One or more aspects relate, in general, to processing within a computing environment, and in particular, to facilitating such processing.
Processing within a computing environment includes accessing memory, including main memory and memory caches, to read or store data. The updating of such data is complex in computing environments that include multiple processors having access to the data to be updated. In such multi-processor computing environments, it is common for the computer hardware to have an atomic update instruction, such as a compare and swap (CS) instruction, which attempts to update a field to a new value after having fetched the current value of the field. While blocking other processors from performing the same function at the same time, the compare compares an old value with the current value. If the old value is equal to the current value, then the current value is replaced with the new value. If the old value is not equal to the current value, then the new value is not stored and the user is informed, via a condition code, that the value was not updated and processing loops back to manipulate the current value.
In order for the compare and swap to compare and update the field, it brings the field into a private cache of the local processor and invalidates it from the private caches of other processors.
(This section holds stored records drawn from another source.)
(** * metalgpy: the expression algebra of [metalgpy/_expression.py]

    A shallow embedding of the expression graph: Python objects live in a
    heap addressed by their runtime identity, every method of the source
    is a function in a state-and-exception monad over that heap, and the
    recursion of the source (which follows references between objects and
    may therefore not terminate on a cyclic graph) is bounded by fuel.

    The file has two parts.  The first holds the model: values and the
    heap, attribute lookup, the operator registry and the operators of the
    concrete values, the variables, the [tree] traversal, [choices],
    [freeze], [evaluate], the copies and [sample].  A step that runs code
    of a wrapped object (the call of a [FunctionCallExpression], float
    arithmetic, the draws of [numpy] and [scipy.stats]) is not embedded:
    the run stops with [Abort External], or, for the draws, goes through a
    [library] given as a parameter.  The second part holds the properties. *)

From Stdlib Require Import ZArith QArith String List DecimalString DecimalZ.
From stdpp Require Import gmap strings list.

Set Warnings "-register-all".
Local Open Scope Z_scope.
Local Open Scope string_scope.

(** ** Values *)

(** The runtime identity of an object, [id(o)] in the source. *)
Definition addr := nat.

(** An object from outside the graph (a function, a class, an instance of a
    foreign class).  Only what [inspect] reports about it is recorded. *)
Record ext := Ext {
  ext_id : nat;
  ext_isclass : bool;      (* inspect.isclass *)
  ext_isfunction : bool;   (* inspect.isfunction *)
  ext_isbuiltin : bool;    (* inspect.isbuiltin *)
  ext_ismethod : bool;     (* inspect.ismethod *)
  ext_callable : bool      (* the object has a [__call__] attribute *)
}.
(** * goxsd: the struct generator (generate.go)

    A shallow embedding of the generator of goxsd: the identifier
    normalizer ([lint], [lintTitle]), the type-name resolver ([typeName]),
    the four text templates ([attr], [child], [cdata], [elem]), the tree
    walker ([execute]) and the run ([do]).

    Go strings are byte sequences; they are embedded as [string] (one
    [ascii] per byte).  The visited set [g.types] is a [gset string].

    strings.Title works on runes.  [Title] is the function on ASCII text,
    where a rune is a byte, and the definitions built on it ([lint],
    [lintTitle], [typeName], the templates) are the code on ASCII names;
    [UTF8.TitleUTF8] is the function on every byte string, with the tables
    of package unicode as parameters, and [lintWith], [lintTitleWith] and
    [typeNameWith] at [TitleUTF8 U] are the code on every name.  The two
    agree on ASCII names (theorem [normalizer_ascii]). *)

From Stdlib Require Import NArith Ascii String List Bool Arith Lia.
From stdpp Require Import base gmap strings list.
Import ListNotations.

#[local] Set Warnings "-clear-no-such-hyp".

Local Open Scope string_scope.
Local Open Scope list_scope.

(** ** Bytes and strings *)

Module Strings.

(** The double quote, the newline and the space as bytes. *)
Definition dquote : ascii := ascii_of_nat 34.
Definition newline : ascii := ascii_of_nat 10.
Definition space : ascii := ascii_of_nat 32.
Definition dash : ascii := ascii_of_nat 45.
Definition underscore : ascii := ascii_of_nat 95.

Definition str (c : ascii) : string := String c EmptyString.

(** [has c s]: the byte [c] occurs in [s]. *)
Fixpoint has (c : ascii) (s : string) : bool :=
  match s with
  | EmptyString => false
  | String d t => Ascii.eqb d c || has c t
  end.

Definition between (lo hi : nat) (c : ascii) : bool :=
  Nat.leb lo (nat_of_ascii c) && Nat.leb (nat_of_ascii c) hi.

Definition isDigit (c : ascii) : bool := between 48 57 c.
Definition isUpper (c : ascii) : bool := between 65 90 c.
Definition isLower (c : ascii) : bool := between 97 122 c.
(** Modelled from the spec: the associations of the [Group] and
    [Event] models are not part of the sources at hand. Destroying a
    group removes its memberships, images, venues and events, and the
    attendances and images of those events. *)
Definition Group_destroy (k : Z) (db : DB) : DB :=
  let gone := Event.id <$> filter (λ e, Event.groupId e = k) (Events db) in
  {| Groups := filter (λ g, Group.id g ≠ k) (Groups db);
     Memberships := filter (λ m, Membership.groupId m ≠ k) (Memberships db);
     GroupImages := filter (λ i, GroupImage.groupId i ≠ k) (GroupImages db);
     Venues := filter (λ v, Venue.groupId v ≠ k) (Venues db);
     Events := filter (λ e, Event.groupId e ≠ k) (Events db);
     Attendances := filter (λ a, Attendance.eventId a ∉ gone) (Attendances db);
     EventImages := filter (λ i, EventImage.eventId i ∉ gone) (EventImages db) |}.

Definition delete_group_handler : handler := λ req db,
  match findByPk Group.id (groupId_param req) (Groups db) with
  | None => (Failed unhandled, db)
  | Some group =>
      (Sent 200 (JObj {[ "message" := JVal (JStr "Successfully deleted") ]}),
       Group_destroy (Group.id group) db)
  end.

(** [DELETE /groups/:groupId] *)
Definition delete_group : handler :=
  route [requireAuth; groupExists; isOrganizer] delete_group_handler.

(** The instance that [Venue.create] returns holds [groupId] as it
    was given, the text of the path; the row holds the number. *)
Definition post_venue_handler : handler := λ req db,
  let b := body req in
  let venue :=
    {| Venue.id := next_id Venue.id (Venues db);
       Venue.groupId := groupId_param req;
       Venue.address := field b "address";
       Venue.city := field b "city";
       Venue.state := field b "state";
       Venue.lat := field b "lat";
       Venue.lng := field b "lng" |} in
  let safeVenue :=
    [("id", num (Venue.id venue));
     ("groupId", params_groupId req);
     ("address", Venue.address venue);
     ("city", Venue.city venue);
     ("state", Venue.state venue);
     ("lat", Venue.lat venue);
     ("lng", Venue.lng venue)] in
  (Sent 200 (JObj (res_json safeVenue)),
   with_Venues (Venues db ++ [venue]) db).

(** [POST /groups/:groupId/venues] *)
Definition post_venue : handler :=
  route ([requireAuth; groupExists; isOrgOrCo] ++ validateVenue)
        post_venue_handler.

(** ** The events of a group *)

Definition EventJoin : Type :=
  Event.t * option Attendance.t * option EventImage.t
  * option Group.t * option Venue.t.

Definition ej_event (r : EventJoin) : Event.t := r.1.1.1.1.
Definition ej_attendance (r : EventJoin) : option Attendance.t := r.1.1.1.2.
Definition ej_image (r : EventJoin) : option EventImage.t := r.1.1.2.
Definition ej_group (r : EventJoin) : option Group.t := r.1.2.
Definition ej_venue (r : EventJoin) : option Venue.t := r.2.

(** The four joins of the event listing; the conditions on the
    attendance status and on the preview flag are part of [ON]. *)
Definition events_join (db : DB) : list EventJoin :=
  left_outer_join
    (λ r v, bool_decide (Venue.id v = Event.venueId r.1.1.1))
    (left_outer_join
       (λ r g, bool_decide (Group.id g = Event.groupId r.1.1))
       (left_outer_join
          (λ r i, bool_decide (EventImage.eventId i = Event.id r.1
                               ∧ EventImage.preview i = JBool true))
          (left_outer_join
             (λ e a, bool_decide (Attendance.eventId a = Event.id e
                                  ∧ Attendance.status a = "attending"))
             (Events db) (Attendances db))
          (EventImages db))
       (Groups db))
    (Venues db).

Definition event_image_url (i : option EventImage.t) : jsval :=
  from_option EventImage.url JNull i.

Record EventRow := {
  event : Event.t;
  numAttending : nat;
  event_previewImage : jsval;
  event_Group : option Group.t;
  event_Venue : option Venue.t
}.

Definition EventKey : Type := Z * jsval * option Z * option Z.

(** [GROUP BY Event.id, EventImages.url, Group.id, Venue.id]. *)
Definition event_key (r : EventJoin) : EventKey :=
  (Event.id (ej_event r), event_image_url (ej_image r),
   Group.id <$> ej_group r, Venue.id <$> ej_venue r).

Definition events_select (rows : list EventJoin) : list EventRow :=
  omap (λ grp : EventKey * list EventJoin,
          match grp.2 with
          | r :: _ =>
              Some {| event := ej_event r;
                      numAttending :=
                        count (λ r, Attendance.id <$> ej_attendance r) grp.2;
                      event_previewImage := grp.1.1.1.2;
                      event_Group := ej_group r;
                      event_Venue := ej_venue r |}
          | [] => None
          end)
       (group_by event_key rows).

(** [Event.findAll] of the event listing, [WHERE Event.groupId =
    groupId]. *)
Definition findAll_events (groupId : Z) (db : DB) : list EventRow :=
  fold_rows (λ r, Event.id (event r)) []
    (events_select
       (filter (λ r, Event.groupId (ej_event r) = groupId) (events_join db))).

(** An included model with a list of attributes, [null] when the
    join found no row. *)
Definition nested {A} (attrs : A → list (string * jsval))
    (names : list string) (o : option A) : json :=
  match o with
  | Some a => JObj (object (only names (attrs a)))
  | None => JVal JNull
  end.

Definition EventRow_toJSON (r : EventRow) : json :=
  JObj (<[ "Group" := nested Group.attributes
                        ["id"; "name"; "city"; "state"] (event_Group r) ]>
       (<[ "Venue" := nested Venue.attributes
                        ["id"; "city"; "state"] (event_Venue r) ]>
       (object
          (except ["description"; "capacity"; "price";
                   "createdAt"; "updatedAt"]
                  (Event.attributes (event r))
           ++ [("numAttending", num (Z.of_nat (numAttending r)));
               ("previewImage", event_previewImage r)])))).

Definition events_handler : handler := λ req db,
  (Sent 200 (JArr (EventRow_toJSON <$> findAll_events (groupId_param req) db)),
   db).

(** [GET /groups/:groupId/events] *)
Definition get_group_events : handler :=
  route [requireAuth; groupExists] events_handler.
This causes address delays which degrades performance. The more frequently the field is updated, the more degradation.
One approach to minimize this overhead is to update unique individual processor related fields, such as counters, which removes the conflict between the processors. The current values are requested on a periodic basis by a reader or monitoring program, and based on the request, the values are aggregated and the results are provided. This greatly reduces the overhead. However, this adds complexity, and there are cases where the counters already existed and providing a service to aggregate the processor related values is impractical, if not impossible.